TASK INSTRUCTIONS – Search each line of the data for the word "isObserverReachEligible"; copy every line where it is found.

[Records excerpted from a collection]
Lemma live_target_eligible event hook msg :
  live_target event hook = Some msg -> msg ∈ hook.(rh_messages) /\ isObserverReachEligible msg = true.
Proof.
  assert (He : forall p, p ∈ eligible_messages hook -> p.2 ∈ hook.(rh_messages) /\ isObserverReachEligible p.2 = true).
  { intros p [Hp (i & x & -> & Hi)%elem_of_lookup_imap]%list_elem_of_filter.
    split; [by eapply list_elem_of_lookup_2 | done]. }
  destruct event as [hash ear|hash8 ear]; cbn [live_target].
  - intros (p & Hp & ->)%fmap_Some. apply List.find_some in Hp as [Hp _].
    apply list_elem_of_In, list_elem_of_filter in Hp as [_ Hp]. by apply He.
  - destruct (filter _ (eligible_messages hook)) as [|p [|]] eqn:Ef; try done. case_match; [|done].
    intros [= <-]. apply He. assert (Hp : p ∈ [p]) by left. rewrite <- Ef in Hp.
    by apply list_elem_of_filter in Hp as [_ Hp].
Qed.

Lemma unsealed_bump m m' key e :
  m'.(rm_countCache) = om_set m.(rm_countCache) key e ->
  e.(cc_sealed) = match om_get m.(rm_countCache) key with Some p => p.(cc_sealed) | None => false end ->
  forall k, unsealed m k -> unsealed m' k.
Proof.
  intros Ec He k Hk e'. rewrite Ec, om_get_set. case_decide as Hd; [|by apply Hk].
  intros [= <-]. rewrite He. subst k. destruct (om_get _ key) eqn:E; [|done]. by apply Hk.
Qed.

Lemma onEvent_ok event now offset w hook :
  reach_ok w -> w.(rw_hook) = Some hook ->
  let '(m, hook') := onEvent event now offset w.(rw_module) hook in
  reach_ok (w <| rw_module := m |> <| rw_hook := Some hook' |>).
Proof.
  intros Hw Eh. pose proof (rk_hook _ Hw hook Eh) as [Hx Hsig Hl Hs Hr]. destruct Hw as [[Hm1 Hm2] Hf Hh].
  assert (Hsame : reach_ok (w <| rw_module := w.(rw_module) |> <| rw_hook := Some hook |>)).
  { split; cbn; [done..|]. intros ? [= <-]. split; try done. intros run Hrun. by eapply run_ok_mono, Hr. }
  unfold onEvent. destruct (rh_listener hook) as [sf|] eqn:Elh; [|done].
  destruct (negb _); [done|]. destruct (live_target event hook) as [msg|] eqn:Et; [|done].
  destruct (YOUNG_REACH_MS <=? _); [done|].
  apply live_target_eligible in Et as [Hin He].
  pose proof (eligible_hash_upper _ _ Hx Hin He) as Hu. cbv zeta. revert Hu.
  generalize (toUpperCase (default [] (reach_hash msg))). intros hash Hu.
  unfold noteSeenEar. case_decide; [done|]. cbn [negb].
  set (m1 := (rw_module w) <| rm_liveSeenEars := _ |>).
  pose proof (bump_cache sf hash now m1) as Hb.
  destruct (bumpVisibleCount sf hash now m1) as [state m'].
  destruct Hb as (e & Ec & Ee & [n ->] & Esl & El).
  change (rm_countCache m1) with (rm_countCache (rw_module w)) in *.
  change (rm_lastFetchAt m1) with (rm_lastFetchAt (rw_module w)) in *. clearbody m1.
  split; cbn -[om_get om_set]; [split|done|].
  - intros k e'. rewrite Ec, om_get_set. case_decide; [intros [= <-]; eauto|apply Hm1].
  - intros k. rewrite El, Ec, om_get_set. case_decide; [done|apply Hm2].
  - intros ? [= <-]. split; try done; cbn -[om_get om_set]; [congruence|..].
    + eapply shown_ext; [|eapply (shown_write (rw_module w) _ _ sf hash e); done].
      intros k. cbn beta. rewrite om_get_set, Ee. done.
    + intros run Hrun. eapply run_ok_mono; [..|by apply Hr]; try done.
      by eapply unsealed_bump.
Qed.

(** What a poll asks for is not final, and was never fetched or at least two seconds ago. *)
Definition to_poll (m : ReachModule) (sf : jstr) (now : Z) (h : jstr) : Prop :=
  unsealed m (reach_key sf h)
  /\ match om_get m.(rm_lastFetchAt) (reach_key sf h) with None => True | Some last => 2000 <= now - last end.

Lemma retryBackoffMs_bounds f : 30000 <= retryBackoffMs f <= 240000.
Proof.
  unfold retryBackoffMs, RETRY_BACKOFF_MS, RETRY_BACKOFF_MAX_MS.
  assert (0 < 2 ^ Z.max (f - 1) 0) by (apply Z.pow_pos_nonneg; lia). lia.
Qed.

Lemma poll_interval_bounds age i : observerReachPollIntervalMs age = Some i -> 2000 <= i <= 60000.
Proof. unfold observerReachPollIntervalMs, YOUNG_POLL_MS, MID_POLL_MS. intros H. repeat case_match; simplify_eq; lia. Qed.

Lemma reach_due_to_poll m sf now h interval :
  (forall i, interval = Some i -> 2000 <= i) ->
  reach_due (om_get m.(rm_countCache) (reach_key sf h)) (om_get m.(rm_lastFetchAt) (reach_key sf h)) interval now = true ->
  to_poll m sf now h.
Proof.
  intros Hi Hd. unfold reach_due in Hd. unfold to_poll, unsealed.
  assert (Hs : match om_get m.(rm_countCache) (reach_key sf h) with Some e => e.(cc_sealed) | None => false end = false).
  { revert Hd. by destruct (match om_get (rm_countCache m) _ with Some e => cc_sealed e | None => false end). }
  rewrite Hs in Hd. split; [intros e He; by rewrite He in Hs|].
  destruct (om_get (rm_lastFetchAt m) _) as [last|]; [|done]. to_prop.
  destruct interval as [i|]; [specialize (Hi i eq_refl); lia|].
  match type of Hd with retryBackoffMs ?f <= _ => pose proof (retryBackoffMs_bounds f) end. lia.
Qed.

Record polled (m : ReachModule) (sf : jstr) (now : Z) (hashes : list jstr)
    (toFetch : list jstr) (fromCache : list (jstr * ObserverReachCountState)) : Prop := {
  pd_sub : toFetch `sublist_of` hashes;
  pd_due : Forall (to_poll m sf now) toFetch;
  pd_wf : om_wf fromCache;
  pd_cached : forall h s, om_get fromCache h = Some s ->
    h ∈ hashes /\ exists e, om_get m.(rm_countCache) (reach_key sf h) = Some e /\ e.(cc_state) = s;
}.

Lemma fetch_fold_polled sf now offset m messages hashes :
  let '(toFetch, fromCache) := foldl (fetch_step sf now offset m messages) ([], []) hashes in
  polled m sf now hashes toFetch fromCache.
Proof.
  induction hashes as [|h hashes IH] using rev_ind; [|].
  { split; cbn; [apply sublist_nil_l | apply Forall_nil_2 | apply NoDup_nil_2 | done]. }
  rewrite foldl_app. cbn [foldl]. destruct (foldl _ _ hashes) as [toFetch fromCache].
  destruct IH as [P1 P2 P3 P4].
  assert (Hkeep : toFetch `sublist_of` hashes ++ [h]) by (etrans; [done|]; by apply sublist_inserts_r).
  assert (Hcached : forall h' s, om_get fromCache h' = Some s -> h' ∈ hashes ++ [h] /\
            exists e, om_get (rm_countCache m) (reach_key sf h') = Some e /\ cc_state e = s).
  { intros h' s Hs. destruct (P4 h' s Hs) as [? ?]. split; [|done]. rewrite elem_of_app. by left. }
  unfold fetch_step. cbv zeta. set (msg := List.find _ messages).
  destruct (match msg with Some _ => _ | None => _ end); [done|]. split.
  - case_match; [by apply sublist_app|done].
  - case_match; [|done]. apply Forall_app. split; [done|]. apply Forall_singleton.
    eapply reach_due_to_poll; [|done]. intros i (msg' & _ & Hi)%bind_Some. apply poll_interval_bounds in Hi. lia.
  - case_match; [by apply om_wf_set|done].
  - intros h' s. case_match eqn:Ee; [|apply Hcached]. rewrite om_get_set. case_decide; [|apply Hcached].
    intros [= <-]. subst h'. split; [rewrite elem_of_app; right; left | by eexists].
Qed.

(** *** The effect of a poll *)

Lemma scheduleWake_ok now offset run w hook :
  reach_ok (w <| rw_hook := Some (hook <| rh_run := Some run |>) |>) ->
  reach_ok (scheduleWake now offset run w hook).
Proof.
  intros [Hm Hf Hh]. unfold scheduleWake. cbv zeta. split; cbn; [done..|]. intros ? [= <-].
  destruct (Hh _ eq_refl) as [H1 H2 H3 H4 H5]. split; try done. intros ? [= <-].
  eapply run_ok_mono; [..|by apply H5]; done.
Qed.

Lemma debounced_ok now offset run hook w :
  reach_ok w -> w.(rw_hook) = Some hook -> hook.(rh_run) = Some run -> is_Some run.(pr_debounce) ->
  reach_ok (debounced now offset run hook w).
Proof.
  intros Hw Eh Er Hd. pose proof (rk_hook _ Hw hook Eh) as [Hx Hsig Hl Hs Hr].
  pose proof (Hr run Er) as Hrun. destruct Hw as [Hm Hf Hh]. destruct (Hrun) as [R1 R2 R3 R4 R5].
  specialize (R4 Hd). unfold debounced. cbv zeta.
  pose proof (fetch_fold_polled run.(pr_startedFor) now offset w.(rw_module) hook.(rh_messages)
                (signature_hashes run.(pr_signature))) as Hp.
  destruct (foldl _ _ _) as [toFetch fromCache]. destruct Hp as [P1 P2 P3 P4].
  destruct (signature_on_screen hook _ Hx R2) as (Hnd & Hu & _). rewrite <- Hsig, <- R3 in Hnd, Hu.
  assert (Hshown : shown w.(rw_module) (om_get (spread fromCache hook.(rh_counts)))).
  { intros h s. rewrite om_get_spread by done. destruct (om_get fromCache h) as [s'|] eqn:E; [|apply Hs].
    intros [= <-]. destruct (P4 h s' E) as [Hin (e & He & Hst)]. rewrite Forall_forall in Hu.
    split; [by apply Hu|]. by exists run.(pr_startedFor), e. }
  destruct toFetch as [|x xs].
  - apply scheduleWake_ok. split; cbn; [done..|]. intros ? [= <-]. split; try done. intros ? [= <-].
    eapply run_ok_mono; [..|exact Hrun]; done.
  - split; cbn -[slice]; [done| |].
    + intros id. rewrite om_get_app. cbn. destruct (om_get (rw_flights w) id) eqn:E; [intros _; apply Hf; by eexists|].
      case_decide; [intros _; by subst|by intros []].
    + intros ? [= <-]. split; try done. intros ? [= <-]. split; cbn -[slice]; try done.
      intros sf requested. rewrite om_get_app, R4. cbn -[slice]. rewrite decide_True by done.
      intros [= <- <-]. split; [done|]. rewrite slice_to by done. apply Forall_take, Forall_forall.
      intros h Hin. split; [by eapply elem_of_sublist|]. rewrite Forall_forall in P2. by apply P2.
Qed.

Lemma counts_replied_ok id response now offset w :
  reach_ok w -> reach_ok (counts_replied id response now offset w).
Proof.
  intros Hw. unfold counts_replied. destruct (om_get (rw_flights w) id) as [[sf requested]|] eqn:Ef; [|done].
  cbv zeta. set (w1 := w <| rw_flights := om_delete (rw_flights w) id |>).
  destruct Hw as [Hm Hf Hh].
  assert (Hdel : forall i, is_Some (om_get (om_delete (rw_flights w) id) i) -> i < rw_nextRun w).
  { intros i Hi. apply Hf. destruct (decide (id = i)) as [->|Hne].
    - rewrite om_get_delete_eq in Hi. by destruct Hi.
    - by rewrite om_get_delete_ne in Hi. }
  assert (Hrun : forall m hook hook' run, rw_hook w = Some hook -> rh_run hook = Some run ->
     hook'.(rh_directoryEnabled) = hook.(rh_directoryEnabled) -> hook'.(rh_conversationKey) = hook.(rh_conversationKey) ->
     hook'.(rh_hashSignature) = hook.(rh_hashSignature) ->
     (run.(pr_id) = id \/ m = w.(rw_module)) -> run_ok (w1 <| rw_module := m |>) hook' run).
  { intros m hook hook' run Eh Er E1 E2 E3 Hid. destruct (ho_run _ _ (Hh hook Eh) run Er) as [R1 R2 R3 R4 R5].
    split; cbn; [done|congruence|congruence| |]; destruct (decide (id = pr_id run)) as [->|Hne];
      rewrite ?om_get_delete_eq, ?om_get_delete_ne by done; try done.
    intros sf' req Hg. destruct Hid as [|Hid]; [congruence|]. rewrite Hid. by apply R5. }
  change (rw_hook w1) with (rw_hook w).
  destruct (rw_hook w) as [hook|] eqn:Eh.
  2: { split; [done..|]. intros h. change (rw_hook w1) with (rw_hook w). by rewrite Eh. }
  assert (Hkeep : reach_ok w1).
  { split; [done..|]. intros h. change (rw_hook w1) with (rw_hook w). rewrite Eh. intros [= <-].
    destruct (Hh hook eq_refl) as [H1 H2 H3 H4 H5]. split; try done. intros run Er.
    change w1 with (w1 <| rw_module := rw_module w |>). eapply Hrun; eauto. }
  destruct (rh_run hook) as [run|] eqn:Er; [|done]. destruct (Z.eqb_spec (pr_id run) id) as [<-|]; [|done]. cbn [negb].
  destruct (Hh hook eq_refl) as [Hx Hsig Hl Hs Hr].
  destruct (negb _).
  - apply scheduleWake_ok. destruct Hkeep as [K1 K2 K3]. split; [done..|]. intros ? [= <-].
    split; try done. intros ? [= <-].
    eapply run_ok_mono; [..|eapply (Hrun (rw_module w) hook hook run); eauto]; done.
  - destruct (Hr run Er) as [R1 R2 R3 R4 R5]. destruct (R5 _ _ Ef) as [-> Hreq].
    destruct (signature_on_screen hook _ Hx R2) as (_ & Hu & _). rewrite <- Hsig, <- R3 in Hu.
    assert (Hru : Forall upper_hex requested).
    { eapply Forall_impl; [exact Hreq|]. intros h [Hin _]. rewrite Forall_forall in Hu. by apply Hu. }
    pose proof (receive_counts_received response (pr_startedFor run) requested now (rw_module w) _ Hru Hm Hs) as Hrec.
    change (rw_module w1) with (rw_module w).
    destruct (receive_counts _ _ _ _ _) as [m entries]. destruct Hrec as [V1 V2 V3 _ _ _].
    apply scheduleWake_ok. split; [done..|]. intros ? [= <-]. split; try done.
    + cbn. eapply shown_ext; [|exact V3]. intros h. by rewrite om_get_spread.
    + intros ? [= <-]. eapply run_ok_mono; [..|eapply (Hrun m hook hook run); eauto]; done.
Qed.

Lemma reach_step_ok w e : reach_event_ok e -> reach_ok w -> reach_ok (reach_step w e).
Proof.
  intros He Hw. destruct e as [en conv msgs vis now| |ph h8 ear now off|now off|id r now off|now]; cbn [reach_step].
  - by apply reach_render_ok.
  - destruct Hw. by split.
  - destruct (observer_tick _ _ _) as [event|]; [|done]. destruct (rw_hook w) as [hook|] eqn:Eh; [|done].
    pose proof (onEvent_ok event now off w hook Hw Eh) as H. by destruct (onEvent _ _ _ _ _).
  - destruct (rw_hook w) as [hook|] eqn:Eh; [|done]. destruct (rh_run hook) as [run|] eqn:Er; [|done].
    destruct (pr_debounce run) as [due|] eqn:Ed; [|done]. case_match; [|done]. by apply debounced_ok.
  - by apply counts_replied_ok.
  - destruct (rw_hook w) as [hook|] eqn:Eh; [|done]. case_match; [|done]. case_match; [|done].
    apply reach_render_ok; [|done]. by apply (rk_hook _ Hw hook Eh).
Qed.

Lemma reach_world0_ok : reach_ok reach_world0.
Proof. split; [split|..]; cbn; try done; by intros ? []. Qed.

WRITTEN SOLUTION –
  live_target event hook = Some msg -> msg ∈ hook.(rh_messages) /\ isObserverReachEligible msg = true.
  assert (He : forall p, p ∈ eligible_messages hook -> p.2 ∈ hook.(rh_messages) /\ isObserverReachEligible p.2 = true).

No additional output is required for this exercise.